• _Task_: The required answer is a copy of each line in the entries below that includes "String".
*** Data records ***
(** No pairing leaves less than the undated shorts, nor less than them and the
    shortfall from one expiry on. *)
Lemma pairing_leaves shorts longs left : pairing shorts longs left -> Forall (fun l => 0 <= l.2) shorts -> Forall (fun l => 0 <= l.2) longs ->
  undated shorts <= left /\ forall e, undated shorts + sharesFrom shorts e - sharesFrom longs e <= left.
Proof.
  induction 1 as [longs|s shorts longs draws left Hd Ht _ IH]; intros Hnn HL.
  { cbn. split; [lia|]. intros e. assert (Hb := sharesFrom_bounds longs e HL). lia. }
  apply Forall_cons in Hnn as [Hs Hnn]. destruct (drawn_reach _ _ _ "" Hd) as (_ & _ & _ & HL'). destruct (IH Hnn HL') as [I1 I2]. cbn [undated foldr]. fold (undated shorts).
  split.
  - destruct (drawn_reach _ _ _ "" Hd) as (_ & _ & H3 & _). destruct (String.eqb_spec s.1 "") as [E|E]; [rewrite (H3 E)|]; lia.
  - intros e. destruct (drawn_reach _ _ _ e Hd) as (H1 & H2 & H3 & _). specialize (I2 e). rewrite sharesFrom_cons. unfold datedFrom at 1.
    destruct (String.eqb_spec s.1 "") as [E|E]; cbn [negb andb].
    + rewrite (H3 E) in *. lia.
    + destruct (String.leb e s.1) eqn:El; [rewrite (H2 eq_refl) in I2|]; lia.
Qed.

(** The greedy draw takes all that is there, up to the need. *)
Lemma greedy_draws s longs : s.1 <> "" -> Forall (fun l => 0 <= l.2) longs -> forall need, 0 <= need ->
  exists draws, drawsFrom s longs draws /\ total draws = Z.min need (sharesFrom longs s.1).
Proof.
  intros He. induction 1 as [|l longs Hl HF IH]; intros need Hn; [exists []; split; [constructor | cbn; lia]|].
  set (q := if datedFrom s.1 l then Z.min need l.2 else 0).
  assert (Hb := sharesFrom_bounds longs s.1 HF).
  destruct (IH (need - q)) as (draws & Hd & Ht); [unfold q; case_if; lia|].
  exists (q :: draws). split.
  - constructor; [|done]. unfold q. destruct (datedFrom s.1 l) eqn:E; split; try lia. done.
  - cbn [total foldr]. fold (total draws). rewrite Ht, sharesFrom_cons. unfold q. case_if; lia.
Qed.

(** Latest short first, the greedy pairing leaves what the run counts. *)
Lemma greedy_pairing reach shorts : latestFirst shorts -> Forall (fun l => 0 <= l.2) shorts ->
  forall longs seen open, Forall (fun l => 0 <= l.2) longs -> 0 <= open <= seen ->
  (forall s, s ∈ shorts -> s.1 <> "" -> sharesFrom longs s.1 = reach s.1 - (seen - open)) ->
  pairing shorts longs (coverRun reach seen open shorts - open).
Proof.
  induction 1 as [|s shorts Hsort IH Hhd]; intros Hnn longs seen open HL Ho Hreach.
  { cbn. rewrite Z.sub_diag. constructor. }
  apply Forall_cons in Hnn as [Hs Hnn]. cbn [coverRun]. destruct (String.eqb_spec s.1 "") as [E|E].
  - set (draws := map (fun _ => 0) longs).
    assert (Hd : drawsFrom s longs draws).
    { unfold draws, drawsFrom. clear -HL. induction HL; cbn; constructor; [split; lia | done]. }
    assert (Ht : total draws = 0) by (by apply (drawn_reach _ _ _ "" Hd)).
    assert (Hl : drawn longs draws = longs).
    { unfold drawn, draws. clear. induction longs as [|[e q] longs IH]; cbn; [done|]. rewrite IH. do 2 f_equal. lia. }
    replace (s.2 + coverRun reach seen open shorts - open) with (s.2 - total draws + (coverRun reach seen open shorts - open)) by lia.
    constructor; [done | lia |]. rewrite Hl. apply IH; try done. intros t Hin. apply Hreach. by right.
  - destruct (greedy_draws s longs E HL s.2 Hs) as (draws & Hd & Ht).
    assert (Hnow := Hreach s ltac:(left) E). assert (Hb := sharesFrom_bounds longs s.1 HL).
    set (open' := Z.max open (seen + s.2 - reach s.1)).
    assert (Ho' : open' = open + (s.2 - total draws)) by (unfold open'; lia).
    replace (coverRun reach (seen + s.2) open' shorts - open)
      with (s.2 - total draws + (coverRun reach (seen + s.2) open' shorts - open')) by lia.
    constructor; [done | lia |]. apply IH; try done.
    + by destruct (drawn_reach _ _ _ "" Hd) as (_ & _ & _ & H4).
    + lia.
    + intros t Hin Hte. destruct (drawn_reach _ _ _ t.1 Hd) as (_ & H2 & _).
      rewrite H2 by (by apply (proj1 (Forall_forall _ _) Hhd)). rewrite (Hreach t) by first [by right | done]. lia.
Qed.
*** End of Data records ***
• _Exercise response_:
  - destruct (drawn_reach _ _ _ "" Hd) as (_ & _ & H3 & _). destruct (String.eqb_spec s.1 "") as [E|E]; [rewrite (H3 E)|]; lia.
    destruct (String.eqb_spec s.1 "") as [E|E]; cbn [negb andb].
    + destruct (String.leb e s.1) eqn:El; [rewrite (H2 eq_refl) in I2|]; lia.
  apply Forall_cons in Hnn as [Hs Hnn]. cbn [coverRun]. destruct (String.eqb_spec s.1 "") as [E|E].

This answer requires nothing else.